Source: BigPictureBigSound


----------



## 8086 (Aug 4, 2009)

Something suggests to me that this is simply holophonics (or Bi-aural recording) which is 30 year old tech but will be repackaged, mass marketed, sold to consumers as the next big thing in headphones after "beats". DTS seems to be following in the footsteps of Creative Labs' X-FI CMSS 3D and Dolby's Headphone mode or Beyerdynamic's headzone system.


Put on 2-channel headphones and click on this link


----------



## Kal Rubinson (Aug 3, 2006)

I suspect that it is more likely akin to the Smyth Realiser system especially since the Smyth Brothers (cough, cough) were core developers for dts in the past.


----------



## ultrabike (Jul 1, 2012)

I'm excited about this. Would like to know more about it and would be thrilled if future receivers, media players, and DAPs supported this at reasonable prices.


----------



## sdurani (Oct 28, 2010)

Sat through the demo twice (partially to get an extra demo disc). While very impressive for an uncalibrated headphone processing technology, it wasn't up there with the Smyth Realiser demos I've heard. The directionality to the sides was more stable and precise than localization in front or behind, which was a bit swimmy by comparison. 

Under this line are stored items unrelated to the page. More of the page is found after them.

(** * MongoAlchemy: the document layer (mongoalchemy/document.py)

    A shallow embedding of [Document], [DocumentField] and [Index], and the
    properties of construction, assignment, reading, wrap/unwrap, commit and
    the index builder.

    - Python dicts ([kwargs], the instance [__dict__], stored documents) are
      finite maps [gmap string _]; a loop over a dict visits [map_to_list]
      of it.  The schema of a class, [get_fields()], is kept as an
      association list in the order [iteritems()] yields it, since that
      order decides which failure of the constructor is raised first.
    - Methods that mutate [self] return the outcome together with the
      instance as the call leaves it, also when they raise.
    - A class is identified by its name: [value.__class__ == self.type]
      compares names.
    - [mongoalchemy/fields.py] is not among the sources: a leaf field is a
      record of its options and of the four functions of its codec.
    - The query facade [Document.f] is outside the model, but for the
      failure it answers with when [unwrap] meets the key [f]; so are
      attributes inherited from [object], class attributes other than
      Fields and Indexes, and a Field declared under the name [f]. *)

From Stdlib Require Import ZArith String List Bool.
From stdpp Require Import base option list strings gmap.

Local Open Scope string_scope.
Local Open Scope list_scope.
Set Warnings "-register-all".

(** ** Values *)

(** Python values that flow through the document layer.  [VDict] is a plain
    stored document; [VInstance c d] is an instance of the Document class
    named [c] whose [__dict__] is [d]. *)
Inductive value : Type :=
  | VNone
  | VBool (b : bool)
  | VInt (z : Z)
  | VStr (s : string)
  | VObjectId (oid : Z)
  | VDict (items : gmap string value)
  | VInstance (cls : string) (dict : gmap string value).

(** ** Exceptions and results *)

Inductive exn : Type :=
  | MissingValueException (name : string)
  | ExtraValueException (key : string)
  | FieldNotRetrieved
  | BadValueException
  | BadIndexException
  | AttributeError
  | CollectionError (code : Z)
  | BadQueryException.

Inductive result (A : Type) : Type :=
  | Ok (a : A)
  | Raise (e : exn).
Arguments Ok {A} a.
Arguments Raise {A} e.

Definition bind {A B} (r : result A) (k : A -> result B) : result B :=
  match r with
  | Ok a => k a
  | Raise e => Raise e
  end.

Notation "'do' x <- r ; k" := (bind r (fun x => k))
  (at level 10, x name, r at level 100, k at level 200).

Definition is_ok {A} (r : result A) : bool :=
  match r with Ok _ => true | Raise _ => false end.

(** ** Index *)

(** [pymongo.ASCENDING] and [pymongo.DESCENDING]. *)
Definition ASCENDING : Z := 1.
Definition DESCENDING : Z := (-1).

Record Index : Type := mkIndex {
  components : list (string * Z);
  __unique : bool;
  __drop_dups : bool
}.

(** ** Fields and classes *)

(** Modelled from the spec: the base class [Field] of mongoalchemy/fields.py,
    which is not part of the sources.  A field carries [required], [auto] and
    an optional [default] (absent when [hasattr(field, 'default')] is false);
    a leaf field supplies the two validity predicates and the two conversions,
    and its [wrap]/[unwrap] validate first (spec 4.2). *)
Record FieldOptions : Type := mkOptions {
  required : bool;
  auto : bool;
  default : option value
}.

Record Codec : Type := mkCodec {
  codec_is_valid_wrap : value -> bool;
  codec_is_valid_unwrap : value -> bool;
  codec_wrap : value -> value;
  codec_unwrap : value -> value
}.

(** A Document class: its name, the mapping [get_fields()] in iteration
    order, the explicit [_collection_name] if any, and the [Index] attributes
    in the order [dir(cls)] lists them. *)
Record DocClass_ (F : Type) : Type := mkClass {
  class_name : string;
  fields : list (string * F);
  _collection_name : option string;
  indexes : list (string * Index)
}.
Arguments mkClass {F} _ _ _ _.
Arguments class_name {F} _.
Arguments fields {F} _.
Arguments _collection_name {F} _.
Arguments indexes {F} _.

Inductive Field : Type :=
  | LeafField (opts : FieldOptions) (codec : Codec)
  | DocumentField (opts : FieldOptions) (type : DocClass_ Field).

Abbreviation DocClass := (DocClass_ Field).

Definition options (f : Field) : FieldOptions :=
  match f with
  | LeafField o _ => o
  | DocumentField o _ => o
  end.

(** [getattr(cls, name)] restricted to Field attributes: the entry of
    [get_fields()] under [name]. *)
Fixpoint get_field {F : Type} (name : string) (fs : list (string * F)) : option F :=
  match fs with
  | [] => None
  | (n, f) :: fs' => if String.eqb n name then Some f else get_field name fs'
  end.

(** [get_collection_name]: the explicit override, else the class name. *)
Definition get_collection_name (cls : DocClass) : string :=
  match _collection_name cls with
  | None => class_name cls
  | Some n => n
  end.

Definition get_indexes (cls : DocClass) : list Index := map snd (indexes cls).

(** What an attribute lookup can produce: a stored value, or one of the
    objects living on the class. *)
Inductive attr : Type :=
  | AValue (v : value)
  | AField (f : Field)
  | AIndex (i : Index)
  | AMethod (name : string).

(** The non-Field, non-Index names defined in the body of [Document]. *)
Definition Document_methods : list string :=
  [ "object_mapping"; "__init__"; "__setattr__"; "__getattribute__"; "f";
    "get_fields"; "class_name"; "get_collection_name"; "get_indexes";
    "commit"; "wrap"; "unwrap" ].

Definition class_getattr (cls : DocClass) (name : string) : option attr :=
  match get_field name (fields cls) with
  | Some f => Some (AField f)
  | None =>
      match get_field name (indexes cls) with
      | Some i => Some (AIndex i)
      | None =>
          if existsb (String.eqb name) Document_methods
          then Some (AMethod name) else None
      end
  end.

(** ** Validation *)

(** [DocumentField.is_valid_wrap]: [value.__class__ == self.type]; classes
    are identified by their names. *)
Definition is_valid_wrap (f : Field) (v : value) : bool :=
  match f with
  | LeafField _ c => codec_is_valid_wrap c v
  | DocumentField _ T =>
      match v with
      | VInstance c _ => String.eqb c (class_name T)
      | _ => false
      end
  end.

Definition validate_wrap (f : Field) (v : value) : result unit :=
  if is_valid_wrap f v then Ok tt else Raise BadValueException.

(** ** Document: assignment, reading, construction *)

(** The [__dict__] of an instance. *)
Abbreviation obj := (gmap string value).

(** [Document.__setattr__]; the second component is the instance afterwards. *)
Definition __setattr__ (cls : DocClass) (self : obj) (name : string) (v : value)
  : result unit * obj :=
  match class_getattr cls name with
  | Some (AField field) =>
      match validate_wrap field v with
      | Raise e => (Raise e, self)
      | Ok _ => (Ok tt, <[name := v]> self)
      end
  | _ => (Raise AttributeError, self)
  end.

Of course, they don't have the advantages of the Realiser's individual HTRF measurements nor their head tracker (during the DTS demo, I turned to tell a friend that I liked what I was hearing, unfortunately the entire soundstage turned with me and killed the illusion). Doubt they can do anything about the head tracker (will be up to manufacturers that license Headphone-X), but I hope they offer a few different HTRF curves that users can switch between in order to find one that works best for them (like my old Senheiser headphone processor did).


----------



## 8086 (Aug 4, 2009)

sdurani said:


> Sat through the demo twice (partially to get an extra demo disc). While very impressive for an uncalibrated headphone processing technology, it wasn't up there with the Smyth Realiser demos I've heard. The directionality to the sides was more stable and precise than localization in front or behind, which was a bit swimmy by comparison.
> 
> Of course, they don't have the advantages of the Realiser's individual HTRF measurements nor their head tracker (during the DTS demo, I turned to tell a friend that I liked what I was hearing, unfortunately the entire soundstage turned with me and killed the illusion). Doubt they can do anything about the head tracker (will be up to manufacturers that license Headphone-X), but I hope they offer a few different HTRF curves that users can switch between in order to find one that works best for them (like my old Senheiser headphone processor did).



Have you ever tried Beyerdynamic's various headzone units? How does it compare to your experiences?


----------



## sdurani (Oct 28, 2010)

While I own Beyer headphones, I've never tried their headphone processing.


----------